El segundo error de esta Europa oficial que se nos va por el desagüe es haber renunciado a las políticas de mercado y a la libertad económica en favor del intervencionismo, la planificación y determinadas hojas de ruta como la sostenibilidad, el coche eléctrico y demás bobadas que a la larga se han de revelar como negocios de pérdida. Nada de esto era necesario. Todos somos ecologistas por la educación recibida a lo largo de más de 40 años y la intensa labor de relaciones públicas llevada a cabo por Greenpeace y otras ONGs. Nadie en su sano juicio tira basura en el campo, ni se deja las luces encendidas o el grifo abierto. No hace falta que nos obliguen a militar en agendas medioambientales, ni aprobar leyes que reorganizan el conjunto de nuestra existencia en torno a visiones utópicas de la economía circular y la lucha contra el cambio climático. Habría bastado aplicar criterios de racionalidad y una cooperación más eficiente entre los sectores público y privado. Por el camino de la sostenibilidad extremista y dogmática no se va hacia un mundo mejor, sino hacia la servidumbre, la sovietización y el ecofascismo.

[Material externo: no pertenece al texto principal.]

Lemma first_duplicate_None seen ts :
  first_duplicate seen ts = None ↔ NoDup (taskId <$> ts) ∧ ∀ t, t ∈ ts → taskId t ∉ seen.
Proof.
  revert seen. induction ts as [|t ts IH]; intros seen; cbn [first_duplicate].
  - split; [intros _; split; [constructor|by intros t ?%not_elem_of_nil]|done].
  - rewrite fmap_cons, NoDup_cons. case_bool_decide as Hs.
    + split; [done|]. intros [_ H]. by destruct (H t (list_elem_of_here _ _)).
    + rewrite IH. split.
      * intros [Hnd H]. split_and!; [|done|].
        -- intros (t' & Heq & Ht')%list_elem_of_fmap. apply (H t' Ht'). rewrite Heq. left.
        -- intros t' [->|Ht']%elem_of_cons; [done|]. intros Hin. apply (H t' Ht'). by right.
      * intros [[Hni Hnd] H]. split; [done|]. intros t' Ht' [Heq|Hin]%elem_of_cons.
        -- apply Hni. rewrite <- Heq. by apply list_elem_of_fmap_2.
        -- apply (H t'); [by right|done].
Qed.

Lemma first_duplicate_in seen ts x : first_duplicate seen ts = Some x → x ∈ taskId <$> ts.
Proof.
  revert seen. induction ts as [|t ts IH]; intros seen H; cbn in H; [discriminate|].
  rewrite fmap_cons. case_bool_decide; [injection H as <-; left|right; by eapply IH].
Qed.

Lemma first_duplicate_Some ts x : first_duplicate [] ts = Some x → ¬ NoDup (taskId <$> ts).
Proof.
  intros H Hnd. assert (first_duplicate [] ts = None) as Hn; [|congruence].
  apply first_duplicate_None. split; [done|]. by intros t _ ?%not_elem_of_nil.
Qed.

(** What a rejection says of the batch. *)
Definition rejection_true (r : AiraScheduleRejection) : Prop :=
  match r with
  | duplicate_id t => t ∈ taskId <$> tasks ∧ ¬ NoDup (taskId <$> tasks)
  | unknown_dependency a d => depends a d ∧ d ∉ taskId <$> tasks
  | self_dependency a => depends a a
  | cycle p => is_cycle p
  | too_many_tasks n m => n = zlen tasks ∧ m < n
  end.

Lemma check_deps_spec names t ds :
  match check_deps names t ds with
  | None => ∀ d, d ∈ ds → d ≠ t ∧ d ∈ names
  | Some (self_dependency a) => a = t ∧ t ∈ ds
  | Some (unknown_dependency a d) => a = t ∧ d ∈ ds ∧ d ∉ names
  | Some _ => False
  end.
Proof.
  induction ds as [|d ds IH]; cbn; [by intros d ?%not_elem_of_nil|].
  repeat case_bool_decide; cbn [negb].
  - split; [done|]. subst. left.
  - destruct (check_deps names t ds) as [[]|]; try done.
    + destruct IH as (-> & ? & ?). split_and!; [done|by right|done].
    + destruct IH as (-> & ?). split; [done|by right].
    + intros d' [->|Hd']%elem_of_cons; [done|by apply IH].
  - split_and!; [done|left|done].
Qed.

Lemma check_tasks_spec ts :
  ts ⊆ tasks →
  match check_tasks (taskId <$> tasks) ts with
  | None => ∀ t d, t ∈ ts → d ∈ dependencies t → d ≠ taskId t ∧ d ∈ taskId <$> tasks
  | Some r => rejection_true r ∧ ¬ valid_batch
  end.
Proof.
  induction ts as [|t ts IH]; intros Hts; cbn [check_tasks]; [by intros t d ?%not_elem_of_nil|].
  assert (t ∈ tasks) as Ht by (apply Hts; left).
  pose proof (check_deps_spec (taskId <$> tasks) (taskId t) (dependencies t)) as Hd.
  destruct (check_deps _ _ _) as [[]|]; try done.
  - destruct Hd as (-> & Hd & Hn). split; [split; [by exists t|done]|].
    intros (_ & _ & Hv & _). by destruct (Hv t _ Ht Hd).
  - destruct Hd as (-> & Hd). split; [by exists t|]. intros (_ & _ & Hv & _). by destruct (Hv t _ Ht Hd).
  - assert (ts ⊆ tasks) as Hts' by (intros x Hx; apply Hts; by right). specialize (IH Hts').
    destruct (check_tasks _ ts) as [r|]; [done|]. intros t' d [->|Ht']%elem_of_cons; [apply Hd|by apply IH].
Qed.
(** [isPathWithin] compares resolved segments: a path is inside the root exactly when
    the root's segments are a prefix of its own and the next segment does not start with
    "..".  No ".." or sibling directory with a common name prefix gets in; files and
    directories named "..x" directly below the root are treated as outside. *)
Theorem path_scope pcwd s root :
  isPathWithin pcwd s root = true ↔
  ∃ rest, resolve_segments pcwd s = resolve_segments pcwd root ++ rest
    ∧ ∀ x, head rest = Some x → startsWith dotdot x = false.
Proof.
  unfold isPathWithin, relative.
  pose proof (norm_segments_ok (absolute pcwd s)) as Hok. fold (resolve_segments pcwd s) in Hok.
  pose proof (drop_common_spec (resolve_segments pcwd root) (resolve_segments pcwd s)) as Hspec.
  destruct (drop_common _ _) as [up down]. destruct Hspec as (c & Hr & Hs & Hdiff). rewrite Hr, Hs in *. clear Hr Hs.
  destruct up as [|x up].
  - rewrite app_nil_r. cbn [fmap list_fmap app]. apply Forall_app in Hok as [_ Hok]. destruct down as [|y down].
    + split; [intros _|done]. exists []. split; [done|]. done.
    + apply Forall_cons in Hok as [Hy _]. destruct (join_head y down Hy) as [Hn Ha].
      rewrite bool_decide_eq_false_2, Ha, startsWith_join by done. cbn [orb negb]. rewrite andb_true_r, negb_true_iff.
      split.
      * intros Hf. exists (y :: down). split; [done|]. by intros z [= <-].
      * intros (rest & Hrest & Hh). apply app_inv_head in Hrest. subst rest. by apply Hh.
  - split.
    + rewrite fmap_cons. cbn [app]. intros H. exfalso.
      assert (∀ l, startsWith dotdot (join [slash] (dotdot :: l)) = true ∧ join [slash] (dotdot :: l) ≠ []) as Hd
        by (intros [|z l]; by cbn).
      destruct (Hd ((const dotdot <$> up) ++ down)) as [H1 H2]. change (const dotdot x) with dotdot in H.
      rewrite bool_decide_eq_false_2, H1 in H by exact H2. done.
    + intros (rest & Hrest & _). rewrite <- app_assoc in Hrest. apply app_inv_head in Hrest.
      destruct Hdiff as [?|[->|(a & b & p & q & [= <- <-] & -> & Hab)]]; [done|done|].
      injection Hrest as Heq _. by destruct Hab.
Qed.

(** ** Witnesses *)

Lemma plan_denies_witness :
  action (evaluateAiraPermissionRequest [slash] (request_of (js "bash") (Some (js "ls"))) yolo [] true None) = deny.
Proof.
  destruct (plan_denies [slash] (request_of (js "bash") (Some (js "ls"))) yolo [] None) as [_ H]. apply H. vm_compute. reflexivity.
Defined.

Definition rule0 (i : string) (m : AiraPermissionRuleMatch) (a : AiraPermissionAction) (s : string) (at_ : Z) : AiraPermissionRule :=
  {| rule_id := js i; rule_tool := js "bash"; rule_subject := js s; rule_match := m; rule_action := a;
     rule_scope := persistent; rule_createdAt := at_; rule_note := None |}.

(** An older exact rule beats a newer wildcard. *)
Lemma best_rule_wins_witness :
  let rules := [rule0 "e" exact allow "rm x" 1; rule0 "w" wildcard deny "rm *" 9] in
  rule_id <$> matchBestRule (request_of (js "bash") (Some (js "rm x"))) rules = Some (js "e").
Proof.
  cbn zeta. pose proof (best_rule_wins (request_of (js "bash") (Some (js "rm x")))
    [rule0 "e" exact allow "rm x" 1; rule0 "w" wildcard deny "rm *" 9]) as H.
  destruct (matchBestRule _ _) as [w|] eqn:E; [|vm_compute in E; discriminate].
  destruct H as [_ _]. vm_compute in E. injection E as <-. vm_compute. reflexivity.
Defined.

El fallo más grave, sin embargo, tiene que ver con la política exterior y sus consecuencias, que van más allá del abastecimiento energético y la inflación. La Europa que conocemos se creó con un objetivo progresista bien entendido: asegurar la paz en su territorio y fomentarla en el resto del mundo. ¿Qué se ha hecho de aquellos nobles ideales ilustrados? De la noche a la mañana echamos por la borda ese noble propósito para intervenir, con irrefrenable y fanática pasión, a favor de uno de los dos bandos combatiente en la guerra de Ucrania, cuando lo más sensato, moral y acorde a los principios europeos, habría sido forzar procesos de negociación diplomática u organizar una conferencia de paz en alguna de las grandes capitales europeas como Viena o Madrid. Si eres una maestra de escuela y te han encargado que vigiles el patio del colegio, ¿qué harás cuando se produzca una riña? ¿Separar a los críos o ayudar a uno de ellos a pelear contra el otro?

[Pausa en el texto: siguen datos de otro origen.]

(* ===== verification/Presentation.v ===== *)
(** * The permission card

    Models [aira/permissions/presentation.ts]: the bounded projection of a permission
    request that the dialog shows.  The redaction of secrets
    is an argument, because nothing here depends on what it masks; [Evidence] models the
    chain of expressions that stands behind it. *)
From S2P Require Import Prelude JsMap JsString Capabilities Policy Interaction.

Module Presentation.
Import Capabilities Policy Interaction.

(** ** Tool arguments

    The arguments of a tool call are JSON values as the model wrote them.  An object or
    array carries the text of its [JSON.stringify], [None] when that throws or gives
    [undefined]; an array also its items. *)
Inductive argval :=
| v_string (s : jsstr) | v_number (text : jsstr) | v_bool (b : bool) | v_null | v_undefined
| v_array (items : list argval) (json : option jsstr) | v_object (json : option jsstr).

Definition args_t : Type := list (jsstr * argval).

(** [typeof args?.[key] === "string" ? args[key] : undefined] *)
Definition readString (key : string) (args : args_t) : option jsstr :=
  match mget (js key) args with Some (v_string s) => Some s | _ => None end.

(** The argument is the value [true]. *)
Definition is_true (key : string) (args : args_t) : bool :=
  match mget (js key) args with Some (v_bool b) => b | _ => false end.

Definition MAX_SUBJECT_CHARS : Z := 400.
Definition MAX_SUMMARY_CHARS : Z := 60.
Definition MAX_DETAIL_ROWS : Z := 4.
Definition MAX_DETAIL_VALUE_CHARS : Z := 120.
Definition MAX_PARAM_VALUE_CHARS : Z := 60.
Definition MAX_PARAM_ROWS : Z := 3.

(** [SECRET_PARAM_KEYS]: an anchored alternation without repetition, so a finite list;
    its flag folds the case of ASCII letters. *)
Definition ascii_lower (u : Z) : Z := if (65 <=? u) && (u <=? 90) then u + 32 else u.
Definition joined (a b : string) : list jsstr := (λ sep, js a ++ sep ++ js b) <$> [[]; [95]; [45]].
Definition SECRET_PARAM_KEYS : list jsstr :=
  joined "api" "key" ++ (js <$> ["password"; "passwd"; "pwd"; "secret"; "token"; "authorization"; "cookie"]%string)
  ++ [js "setcookie"; js "set-cookie"; js "credential"]
  ++ joined "private" "key" ++ joined "access" "key" ++ joined "refresh" "token" ++ joined "client" "secret"
  ++ joined "connection" "string".
Definition is_secret_key (key : jsstr) : bool := bool_decide (ascii_lower <$> key ∈ SECRET_PARAM_KEYS).

Definition boundText (value : jsstr) (max : Z) : jsstr := bound_text max (trim value).

Record AiraPermissionPresentationInput := {
  in_tool : jsstr;
  in_capability : AiraClassifiedCapability;
  in_browserOperation : option jsstr;
  in_subject : option jsstr;
  in_args : args_t;
  in_evaluation : AiraPermissionEvaluation;
  in_cwd : jsstr;
  in_projectRoot : option jsstr }.

Definition operationLabel (t : jsstr) (c : AiraClassifiedCapability) (op : option jsstr) : jsstr :=
  match c with
  | process => if str_eqb t (js "process_start") then js "Start process"
               else if str_eqb t (js "process_stop") then js "Stop process" else js "Shell command"
  | mutating => if str_eqb t (js "write") then js "Write file"
                else if str_eqb t (js "edit") then js "Edit file" else js "File operation"
  | browser => if bool_decide (op = Some (js "observe")) then js "Browser observation"
               else if bool_decide (op = Some (js "navigate")) then js "Browser navigation"
               else if bool_decide (op = Some (js "lifecycle")) then js "Browser lifecycle"
               else js "Browser interaction"
  | network => js "Network request"
  | unknown => js "Extension tool"
  | _ => airaCapabilityClassLabel c
  end.

(** [s && s.trim() !== ""] for an optional string. *)
Definition filled (s : option jsstr) : option jsstr :=
  match s with Some s => if bool_decide (trim s = []) then None else Some s | None => None end.

Definition browserTarget (args : args_t) : option jsstr :=
  match filled (readString "url" args) with
  | Some url => Some url
  | None => filled (readString "domain" args)
  end.

Section Redaction.
Context (redactVerificationSecrets : jsstr → jsstr) (pcwd : jsstr).

(** The [||] operator with the ellipsis on its right. *)
Definition or_ellipsis (s : jsstr) : jsstr := match s with [] => [ellipsis] | _ => s end.

Definition boundedParamValue (key : jsstr) (value : argval) : jsstr :=
  if is_secret_key (trim key) then js "[REDACTED]"
  else match value with
  | v_undefined | v_null => js "null"
  | v_string s => or_ellipsis (boundText (redactVerificationSecrets s) MAX_PARAM_VALUE_CHARS)
  | v_number t => t
  | v_bool b => if b then js "true" else js "false"
  | v_array _ (Some j) | v_object (Some j) => or_ellipsis (boundText (redactVerificationSecrets j) MAX_PARAM_VALUE_CHARS)
  | v_array _ None | v_object None => [ellipsis]
  end.

Definition reasonFor (i : AiraPermissionPresentationInput) : jsstr :=
  match defaultCategory (in_evaluation i) with
  | None => reason (in_evaluation i)
  | Some c =>
      if str_eqb c (js "process:risk-marker") then
        match classifyAiraRiskyCommand (redactVerificationSecrets (default [] (in_subject i))) with
        | Some r => r
        | None => js "command matched ASK policy"
        end
      else if str_eqb c (js "mutating:out-of-scope") then js "write outside workspace"
      else if str_eqb c (js "browser:interact") then js "browser interaction may trigger page side effects"
      else if str_eqb c (js "unknown") then js "unknown extension tool"
      else if str_eqb c (js "network") then js "network-class tool"
      else if str_eqb c (js "browser:lifecycle") then js "browser lifecycle operation"
      else reason (in_evaluation i)
  end.

(** The rows of the card and whether the target is outside of the workspace. *)
Definition detail_rows (i : AiraPermissionPresentationInput) (redactedSubject : jsstr)
    : list (jsstr * jsstr) * option bool :=
  match in_capability i with
  | process =>
      ([(js "Working directory", boundText (in_cwd i) MAX_DETAIL_VALUE_CHARS)]
       ++ (if str_eqb (in_tool i) (js "process_start")
           then [(js "Launch", if is_true "background" (in_args i) then js "background" else js "foreground")] else []),
       None)
  | mutating =>
      let target := redactedSubject in
      let inScope := match in_projectRoot i with None => true | Some root => isPathWithin pcwd target root end in
      ([(js "Target", target);
        (js "Scope", match in_projectRoot i with
                     | None => js "undetermined"
                     | Some _ => if inScope then js "inside workspace" else js "outside workspace" end)],
       Some (negb inScope && match in_projectRoot i with Some _ => true | None => false end))
  | browser =>
      (match browserTarget (in_args i) with
       | Some target => [(js "Target", boundText (redactVerificationSecrets target) MAX_DETAIL_VALUE_CHARS)]
       | None => [] end
       ++ [(js "Kind", default (js "interaction") (in_browserOperation i))], None)
  | unknown =>
      ((λ kv, (boundText kv.1 24, boundedParamValue kv.1 kv.2)) <$> take (Z.to_nat MAX_PARAM_ROWS) (in_args i), None)
  | _ => ([], None)
  end.

Definition buildAiraPermissionPresentation (i : AiraPermissionPresentationInput) : AiraPermissionPresentation :=
  let s := default (in_tool i) (in_subject i) in
  let masked := redactVerificationSecrets s in
  let redactedSubject := boundText masked MAX_SUBJECT_CHARS in
  let '(rows, outside) := detail_rows i redactedSubject in
  {| pr_tool := in_tool i;
     pr_capability := airaCapabilityClassLabel (in_capability i);
     pr_operation := operationLabel (in_tool i) (in_capability i) (in_browserOperation i);
     pr_subject := redactedSubject;
     pr_redacted := negb (bool_decide (masked = s));
     pr_reason := boundText (reasonFor i) MAX_DETAIL_VALUE_CHARS;
     pr_details := take (Z.to_nat MAX_DETAIL_ROWS) rows;
     pr_outsideWorkspace := outside;
     pr_summary := boundText redactedSubject MAX_SUMMARY_CHARS |}.

End Redaction.

End Presentation.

Una de las finalidades esenciales de las instituciones europeas, en el momento de su fundación, era erradicar los nacionalismos agresivos que habían llevado a las grandes guerras del siglo XX. Pues bien, ahora mismo estamos apoyando a un régimen político basado en los mismos planteamientos que siempre hemos negado. Lavamos la cara a un régimen como el de Kiev, que mucho antes de la actual guerra, incluso con anterioridad al conflicto del Donbass y el golpe de estado del Majdan, ya derogaba leyes lingüísticas y tenía la intención de poner todo el sistema político ucraniano bajo el control de una etnia dominante. Convertimos en héroe a un personaje tan frívolo como Celensqui, incluso le hacemos fotos en Vogue. Suministramos armas que van a parar a manos no del ejército regular de Ucrania, sino de unas milicias que llevan en sus estandartes el mismo emblema que la Segunda División Panzer de las SS en la Segunda Guerra Mundial, y, oiga, ¡aquí no pasa nada!. Compramos a los medios para que hagan propaganda y distorsionamos la realidad, convirtiendo en una cruzada por la democracia lo que en el fondo no es más que una sórdida guerra como otra cualquiera. Y no nos importa que para ello tengan que morir miles de personas en una guerra de desgaste sostenida con nuestros propios suministros.

Nadie sabe cómo terminará la guerra. Lo único cierto -y esta es una idea a la que nos tenemos que ir acostumbrando- es que en algún momento la Unión Europea va a dejar tirada a Ucrania. Pero este tampoco es el tema. Lo importante aquí es entender que si el prestigio de Europa en el mundo está por los suelos, no se debe a la pujanza inevitable de las dictaduras iliberales (Rusia, China) ni los nuevos global players (India, Brasil). La culpa la tienen el mal hacer de nuestros políticos, su cortoplacismo, su mediocridad y su estupidez, su falta de formación y las catastróficas decisiones que toman, y que pueden terminar en un nuevo hundimiento de Europa similar al que sufrió en la década de los años 40 del siglo pasado.